Questions
I am quite upset about something that the nanny and my husband keep telling me, and I want to get your expert point of view. Apparently my soon to be 3yo daughter is very attached to me. When she comes home from preschool or from the park with the nanny, she is looking for me and if I am not home or at work, she gets very upset and cries. But I don’t recall her doing this last year. She started preschool in mid-January and it went sooo smooth! She cried for a tiny bit the first week and now she cheers loudly when we get to school and when she comes home she always happily exclaims “I love school”!
My husband and the nanny say that my daughter and I were too close when she was a newborn, that it was just me and her for 24hrs and now this is the price we pay, and she is “suffering” all the consequences of how I was with her.
I don’t know, but to me, she is a very confident and securely attached toddler. She has a very different temperament to my son, very assertive and fierce.
I would love to get your view as the actual child development expert. I feel the other persons say these things out of their own frustration for specific situations when she is asking for me or cries for me, and they feel helpless because they can’t calm her, etc. Can you actually spend “too much time” with your newborn so they become “damaged” for the rest of their lives?

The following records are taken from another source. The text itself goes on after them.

(* ===== verification/PrepareRuns.v ===== *)
(** The outcomes of Prepare and Unprepare, one constructor per way the code can
    end, and the frames of their steps. *)
From S2P Require Import Prelude GoStd Host PciSysfs Device Sriov Vfio Validate RsdGroup Claim Fs.
From S2P Require Import Metadata MetadataProps Cdi Checkpoint Discovery Inventory Scan Prepare.
From S2P Require Import PrepareProps.
Open Scope string_scope.

Section runs.
Context {hst : Host} {flt : Faults} {menv : MetadataEnv} {lib : CdiLib} {codec : CheckpointCodec}
  {cdi_store cp_store : Type} `{!CdiCache cdi_store, !CheckpointManager cp_store}
  (cfg : Config) (rsdGroupFn : list string -> M Sys string)
  {Hrsd : forall ids, Respects sys_le (rsdGroupFn ids)}.
Implicit Types n : Node cdi_store cp_store.
Abbreviation base := (cfg_metadata cfg).

(** The checkpoint was read; only the store may have moved, not its contents. *)
Record after_read n n0 (cp : Checkpoint) (m : PreparedClaims) : Prop := {
  ar_plugin : nd_plugin n0 = nd_plugin n;
  ar_meta : nd_meta n0 = nd_meta n;
  ar_cdi : nd_cdi n0 = nd_cdi n;
  ar_blobs : blobs (nd_cp n0) = blobs (nd_cp n);
  ar_claims : prepared_in (nd_cp n) = Some m;
  ar_v1 : V1 cp = Some {| cv_PreparedClaims := m |};
}.

(** Everything but the clock and the log is as before. *)
Record untouched n n' : Prop := {
  un_ds : ds (nd_plugin n') = ds (nd_plugin n);
  un_time : later (sys (nd_plugin n)) (sys (nd_plugin n'));
  un_meta : nd_meta n' = nd_meta n;
  un_cdi : nd_cdi n' = nd_cdi n;
  un_blobs : blobs (nd_cp n') = blobs (nd_cp n);
}.

(** The metadata step of Prepare, without its rollback. *)
Definition meta_phase (claim : ResourceClaim) n : Node cdi_store cp_store * res unit :=
  if claimHasVfioDevice (allocatable (ds (nd_plugin n))) claim
  then nd_on_meta (writeKubeVirtMetadata base claim (allocatable (ds (nd_plugin n)))) n
  else (n, Ok tt).

(** The claim is not recorded as prepared. *)
Definition unrecorded (m : PreparedClaims) (uid : string) : Prop := default [] (m !! uid) = [].

(** Why the recorded claims could not be read. *)
Definition read_error (e : err) : Prop :=
  (exists e0, e = ErrWrap "unable to sync from checkpoint: " e0 "") \/ e = nil_dereference.

Inductive prepare_outcome (claim : ResourceClaim) n
    : Node cdi_store cp_store -> res (list (list string * string * string * list string)) -> Prop :=
  | po_unread n' e : untouched n n' -> read_error e -> prepare_outcome claim n n' (Err e)
  | po_replay n' m x l :
      untouched n n' -> prepared_in (nd_cp n) = Some m -> m !! UID claim = Some (x :: l) ->
      prepare_outcome claim n n' (Ok (GetDevices (x :: l)))
  | po_devices n0 cp m n' e :
      after_read n n0 cp m -> unrecorded m (UID claim) ->
      prepareDevices cfg rsdGroupFn claim n0 = (n', Err e) ->
      prepare_outcome claim n n' (Err (ErrWrap "prepare failed: " e ""))
  | po_metadata n0 cp m n1 pds n2 n' e :
      after_read n n0 cp m -> unrecorded m (UID claim) ->
      prepareDevices cfg rsdGroupFn claim n0 = (n1, Ok pds) ->
      meta_phase claim n1 = (n2, Err e) ->
      rollbackKubeVirtMetadata cfg (UID claim) n2 = (n', Ok tt) ->
      prepare_outcome claim n n' (Err (ErrWrap "unable to write KubeVirt device metadata: " e ""))
  | po_spec n0 cp m n1 pds n2 n3 n' e :
      after_read n n0 cp m -> unrecorded m (UID claim) ->
      prepareDevices cfg rsdGroupFn claim n0 = (n1, Ok pds) ->
      meta_phase claim n1 = (n2, Ok tt) ->
      nd_on_cdi (CreateClaimSpecFile (cfg_cdi cfg) (UID claim) pds) n2 = (n3, Err e) ->
      rollbackKubeVirtMetadata cfg (UID claim) n3 = (n', Ok tt) ->
      prepare_outcome claim n n' (Err (ErrWrap "unable to create CDI spec file for claim: " e ""))
  | po_checkpoint n0 cp m n1 pds n2 n3 n4 n' e :
      after_read n n0 cp m -> unrecorded m (UID claim) ->
      prepareDevices cfg rsdGroupFn claim n0 = (n1, Ok pds) ->
      meta_phase claim n1 = (n2, Ok tt) ->
      nd_on_cdi (CreateClaimSpecFile (cfg_cdi cfg) (UID claim) pds) n2 = (n3, Ok tt) ->
      nd_on_cp (CreateCheckpoint DriverPluginCheckpointFile (with_claims cp (<[UID claim := pds]> m))) n3 = (n4, Err e) ->
      rollbackKubeVirtMetadata cfg (UID claim) n4 = (n', Ok tt) ->
      prepare_outcome claim n n' (Err (ErrWrap "unable to sync to checkpoint: " e ""))
  | po_done n0 cp m n1 pds n2 n3 n' :
      after_read n n0 cp m -> unrecorded m (UID claim) ->
      prepareDevices cfg rsdGroupFn claim n0 = (n1, Ok pds) ->
      meta_phase claim n1 = (n2, Ok tt) ->
      nd_on_cdi (CreateClaimSpecFile (cfg_cdi cfg) (UID claim) pds) n2 = (n3, Ok tt) ->
      nd_on_cp (CreateCheckpoint DriverPluginCheckpointFile (with_claims cp (<[UID claim := pds]> m))) n3 = (n', Ok tt) ->
      prepare_outcome claim n n' (Ok (GetDevices pds)).

Lemma nd_on_cp_run {A} (m : M cp_store A) n n' r :
  nd_on_cp (cdi_store:=cdi_store) m n = (n', r) ->
  exists k, m (nd_cp n) = (k, r) /\
    n' = {| nd_plugin := nd_plugin n; nd_meta := nd_meta n; nd_cdi := nd_cdi n; nd_cp := k |}.
Proof using Type. unfold nd_on_cp, zoom. destruct (m _) as [k r0]. intros [= <- <-]. eauto. Qed.
Lemma nd_on_meta_run {A} (m : M FsState A) n n' r :
  nd_on_meta (cdi_store:=cdi_store) (cp_store:=cp_store) m n = (n', r) ->
  exists k, m (nd_meta n) = (k, r) /\
    n' = {| nd_plugin := nd_plugin n; nd_meta := k; nd_cdi := nd_cdi n; nd_cp := nd_cp n |}.
Proof using Type. unfold nd_on_meta, zoom. destruct (m _) as [k r0]. intros [= <- <-]. eauto. Qed.
Lemma nd_log_run l t n n' r :
  nd_on_sys (cdi_store:=cdi_store) (cp_store:=cp_store) (log l t) n = (n', r) ->
  r = Ok tt /\ untouched n n'.
Proof using Type. unfold nd_on_sys, log. intros H. minv. split; [done|]. split; try done. unfold later. simpl. lia. Qed.

Lemma rollback_run uid n n' r :
  rollbackKubeVirtMetadata (cdi_store:=cdi_store) (cp_store:=cp_store) cfg uid n = (n', r) ->
  r = Ok tt /\ ds (nd_plugin n') = ds (nd_plugin n) /\ nd_cdi n' = nd_cdi n /\ nd_cp n' = nd_cp n /\
  exists rr, removeKubeVirtMetadataForClaim base uid (nd_meta n) = (nd_meta n', rr).
Proof using Type.
  unfold rollbackKubeVirtMetadata. intros H. apply bind_try in H as (n1 & rr & H1 & H).
  apply nd_on_meta_run in H1 as (k & Hk & ->).
  destruct rr; [minv; simpl in *; eauto 10|]. unfold nd_on_sys, log in H. minv. simpl. eauto 10.
Qed.

Lemma or_rollback_run {A} uid text (m : M (Node cdi_store cp_store) A) n n' r :
  or_rollback cfg uid text m n = (n', r) ->
  (exists a, r = Ok a /\ m n = (n', Ok a)) \/
  (exists e n1, r = Err (ErrWrap text e "") /\ m n = (n1, Err e) /\
                rollbackKubeVirtMetadata cfg uid n1 = (n', Ok tt)).
Proof using Type.
  unfold or_rollback. intros H. apply bind_try in H as (n1 & [a|e] & H1 & H); [minv; eauto|].
  right. apply bind_run in H as [(n2 & [] & Hr & H)|(e' & Hr & ->)].
  - minv. eauto.
  - by apply rollback_run in Hr as [? _].
Qed.

Lemma wrapped_run {A} text (m : M (Node cdi_store cp_store) A) n n' r :
  wrapped text m n = (n', r) ->
  (exists a, r = Ok a /\ m n = (n', Ok a)) \/ (exists e, r = Err (ErrWrap text e "") /\ m n = (n', Err e)).
Proof using Type. unfold wrapped, wrap_err. destruct (m n) as [? [a|e]]; intros [= <- <-]; eauto. Qed.

Lemma read_checkpoint_run n n' r :
  (let! checkpoint := wrapped "unable to sync from checkpoint: "
                       (nd_on_cp (cdi_store:=cdi_store) (GetCheckpoint DriverPluginCheckpointFile newCheckpoint)) in
   let! preparedClaims := preparedClaims_of checkpoint in ret (checkpoint, preparedClaims)) n = (n', r) ->
  match r with
  | Err e => untouched n n' /\ read_error e
  | Ok (cp, m) => after_read n n' cp m
  end.
Proof using Type.
  intros H. apply bind_run in H as [(n1 & cp & H1 & H)|(e & H1 & ->)];
    apply wrapped_run in H1 as [(a & Heq & H1)|(e' & Heq & H1)]; simplify_eq;
    apply nd_on_cp_run in H1 as (k & Hk & ->).
  - apply GetCheckpoint_prepared in Hk as [Hb Hp].
    unfold preparedClaims_of in H. destruct (V1 a) as [[m]|] eqn:Ev; minv; [split; done|].
    split; [split; done|by right].
  - pose proof (GetCheckpoint_frame DriverPluginCheckpointFile newCheckpoint (nd_cp n)) as Hf. rewrite Hk in Hf.
    split; [split; done|left; by eexists].
Qed.
(** Split off the common beginning of Prepare and Unprepare. *)
Lemma read_then {B} (k : Checkpoint -> PreparedClaims -> M (Node cdi_store cp_store) B) n n' r :
  (let! checkpoint := wrapped "unable to sync from checkpoint: "
                       (nd_on_cp (GetCheckpoint DriverPluginCheckpointFile newCheckpoint)) in
   let! preparedClaims := preparedClaims_of checkpoint in k checkpoint preparedClaims) n = (n', r) ->
  (exists e, r = Err e /\ untouched n n' /\ read_error e) \/
  (exists n0 cp m, after_read n n0 cp m /\ k cp m n0 = (n', r)).
Proof using Type.
  intros H.
  destruct ((let! checkpoint := wrapped "unable to sync from checkpoint: "
                       (nd_on_cp (cdi_store:=cdi_store) (GetCheckpoint DriverPluginCheckpointFile newCheckpoint)) in
   let! preparedClaims := preparedClaims_of checkpoint in ret (checkpoint, preparedClaims)) n) as [n0 rr] eqn:E.
  pose proof (read_checkpoint_run _ _ _ E) as Hr. unfold bind, ret in *.
  destruct (wrapped _ _ n) as [n1 [cp|e]]; [|simplify_eq; left; eauto].
  destruct (preparedClaims_of cp n1) as [n2 [m|e]]; simplify_eq; [right; eauto 10|left; eauto].
Qed.

Lemma meta_phase_eq claim n :
  (if claimHasVfioDevice (allocatable (ds (nd_plugin n))) claim
   then nd_on_meta (writeKubeVirtMetadata base claim (allocatable (ds (nd_plugin n)))) n
   else (n, Ok tt)) = meta_phase claim n.
Proof using Type. done. Qed.

Lemma meta_step_run claim d n n' r :
  d = ds (nd_plugin n) ->
  (if claimHasVfioDevice (allocatable d) claim
   then or_rollback cfg (UID claim) "unable to write KubeVirt device metadata: "
          (nd_on_meta (cdi_store:=cdi_store) (cp_store:=cp_store) (writeKubeVirtMetadata base claim (allocatable d)))
   else ret tt) n = (n', r) ->
  (r = Ok tt /\ meta_phase claim n = (n', Ok tt)) \/
  (exists e n1, r = Err (ErrWrap "unable to write KubeVirt device metadata: " e "") /\
     meta_phase claim n = (n1, Err e) /\ rollbackKubeVirtMetadata cfg (UID claim) n1 = (n', Ok tt)).
Proof using Type.
  intros ->. unfold meta_phase. destruct (claimHasVfioDevice _ _).
  - intros [([] & -> & H)|(e & n1 & -> & H & Hr)]%or_rollback_run; [by left|right; eauto].
  - intros [= <- <-]. by left.
Qed.

Lemma meta_phase_keeps claim n n' r :
  meta_phase claim n = (n', r) ->
  nd_plugin n' = nd_plugin n /\ nd_cdi n' = nd_cdi n /\ nd_cp n' = nd_cp n.
Proof using Type.
  unfold meta_phase. case_match; [|by intros [= <- <-]].
  intros (k & _ & ->)%nd_on_meta_run. done.
Qed.

Lemma Prepare_run claim n n' r :
  Prepare cfg rsdGroupFn claim n = (n', r) -> prepare_outcome claim n n' r.
Proof using Type.
  unfold Prepare. intros [(e & -> & H & Hre)|(n0 & cp & m & Hread & H)]%read_then; [by apply po_unread|].
  destruct (m !! UID claim) as [[|x l]|] eqn:Em.
  2: { apply bind_run in H as [(n1 & [] & Hl & H)|(e & Hl & ->)]; apply nd_log_run in Hl as [? Hl]; [minv|done].
       destruct Hl as [? ? ? ? ?], Hread as [Hp ? ? ? ?].
       eapply po_replay; [|eassumption|eassumption]. rewrite Hp in *. split; congruence. }
  all: assert (unrecorded m (UID claim)) as Hun by (unfold unrecorded; by rewrite Em).
  all: apply bind_run in H as [(n1 & pds & H1 & H)|(e & H1 & ->)];
    apply wrapped_run in H1 as [(pds' & Heq & H1)|(e' & Heq & H1)]; simplify_eq; [|by eapply po_devices].
  all: unfold nd_state in H; rewrite bind_gets in H.
  all: apply bind_run in H as [(n2 & [] & H2 & H)|(e & H2 & ->)]; apply meta_step_run in H2 as [[Heq H2]|(e' & n3 & Heq & H2 & Hr)];
    try done; simplify_eq; [|by eapply po_metadata].
  all: apply bind_run in H as [(n3 & [] & H3 & H)|(e & H3 & ->)]; apply or_rollback_run in H3 as [([] & Heq & H3)|(e' & n4 & Heq & H3 & Hr)];
    simplify_eq; [|by eapply po_spec].
  all: apply bind_run in H as [(n4 & [] & H4 & H)|(e & H4 & ->)]; apply or_rollback_run in H4 as [([] & Heq & H4)|(e' & n5 & Heq & H4 & Hr)];
    simplify_eq; [|by eapply po_checkpoint].
  all: minv; by eapply po_done.
Qed.

(** ** Unprepare *)

Inductive unprepare_outcome (uid : string) n : Node cdi_store cp_store -> res unit -> Prop :=
  | uo_unread n' e : untouched n n' -> read_error e -> unprepare_outcome uid n n' (Err e)
  | uo_unknown n' m :
      untouched n n' -> prepared_in (nd_cp n) = Some m -> unrecorded m uid -> unprepare_outcome uid n n' (Ok tt)
  | uo_spec n0 cp m n' e :
      after_read n n0 cp m -> ~ unrecorded m uid ->
      nd_on_cdi (DeleteClaimSpecFile (cfg_cdi cfg) uid) n0 = (n', Err e) -> unprepare_outcome uid n n'
        (Err (ErrWrap "unable to delete CDI spec file for claim: " e ""))
  | uo_metadata n0 cp m n1 n' e :
      after_read n n0 cp m -> ~ unrecorded m uid ->
      nd_on_cdi (DeleteClaimSpecFile (cfg_cdi cfg) uid) n0 = (n1, Ok tt) ->
      nd_on_meta (removeKubeVirtMetadataForClaim base uid) n1 = (n', Err e) -> unprepare_outcome uid n n'
        (Err (ErrWrap "unable to remove KubeVirt device metadata: " e ""))
  | uo_checkpoint n0 cp m n1 n2 n' e :
      after_read n n0 cp m -> ~ unrecorded m uid ->
      nd_on_cdi (DeleteClaimSpecFile (cfg_cdi cfg) uid) n0 = (n1, Ok tt) ->
      nd_on_meta (removeKubeVirtMetadataForClaim base uid) n1 = (n2, Ok tt) ->
      nd_on_cp (CreateCheckpoint DriverPluginCheckpointFile (with_claims cp (delete uid m))) n2 = (n', Err e) ->
      unprepare_outcome uid n n' (Err (ErrWrap "unable to sync to checkpoint: " e ""))
  | uo_done n0 cp m n1 n2 n3 n' :
      after_read n n0 cp m -> ~ unrecorded m uid ->
      nd_on_cdi (DeleteClaimSpecFile (cfg_cdi cfg) uid) n0 = (n1, Ok tt) ->
      nd_on_meta (removeKubeVirtMetadataForClaim base uid) n1 = (n2, Ok tt) ->
      nd_on_cp (CreateCheckpoint DriverPluginCheckpointFile (with_claims cp (delete uid m))) n2 = (n3, Ok tt) ->
      untouched n3 n' -> unprepare_outcome uid n n' (Ok tt).

Lemma Unprepare_run uid n n' r : Unprepare cfg uid n = (n', r) -> unprepare_outcome uid n n' r.
Proof using Type.
  unfold Unprepare. intros [(e & -> & H & Hre)|(n0 & cp & m & Hread & H)]%read_then; [by apply uo_unread|].
  destruct (m !! uid) as [[|x l]|] eqn:Em.
  1, 3: apply nd_log_run in H as [-> [? ? ? ? ?]]; destruct Hread as [Hp ? ? ? ? ?];
    eapply uo_unknown; [rewrite Hp in *; split; congruence|eassumption|unfold unrecorded; by rewrite Em].
  assert (~ unrecorded m uid) as Hrec by (unfold unrecorded; by rewrite Em).
  unfold unprepareDevices in H.
  apply bind_run in H as [(n1 & [] & H1 & H)|(e & H1 & ->)]; [|by apply wrapped_run in H1 as [(? & ? & ?)|(? & ? & ?)]; minv].
  apply wrapped_run in H1 as [([] & _ & H1)|(? & [=] & _)]. apply ret_inv in H1 as [-> _].
  apply bind_run in H as [(n2 & [] & H2 & H)|(e & H2 & ->)];
    apply wrapped_run in H2 as [([] & Heq & H2)|(e' & Heq & H2)]; simplify_eq; [|by eapply uo_spec].
  apply bind_run in H as [(n3 & [] & H3 & H)|(e & H3 & ->)];
    apply wrapped_run in H3 as [([] & Heq & H3)|(e' & Heq & H3)]; simplify_eq; [|by eapply uo_metadata].
  apply bind_run in H as [(n4 & [] & H4 & H)|(e & H4 & ->)];
    apply wrapped_run in H4 as [([] & Heq & H4)|(e' & Heq & H4)]; simplify_eq; [|by eapply uo_checkpoint].
  apply nd_log_run in H as [-> H]. by eapply uo_done.
Qed.
End runs.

In addition, do you have insight into what could have caused this recent habit of her crying for me more often than before and not letting other caregivers calm her down?
Some advice to help them deal with those meltdowns? Because I will be working more in the near future and want to make sure I support everyone as much as I can. Thank you.
Answer
What she is actually doing is showing her Big Feeling of disappointment when the pattern of what happens after school is not predictable.
For children 1-7 the pattern of routine creates safety. She has a pattern in mind which includes reuniting with you after school. When that does not happen she is flooded with disappointment and there is the tantrum and loss of affect.
So what can you do?
Make sure that in the morning and when she gets picked up she is told that you won’t be home when she returns. That way she’s not surprised.
If she cries, all the person who is with her has to say is, “Yes, you miss your mommy. Mommy is working.“ Then silence and just waiting for her emotion to move through her. Being disappointed that she can’t be with mommy is not suffering. It’s natural human emotion in “27 months old” style. Make sure that everyone around knows this and doesn’t act like her disappointment is a big deal or something to fix.
The minute the after school routine gets consistent - you work on predictable days and the more we predict for her the less disappointment she will feel.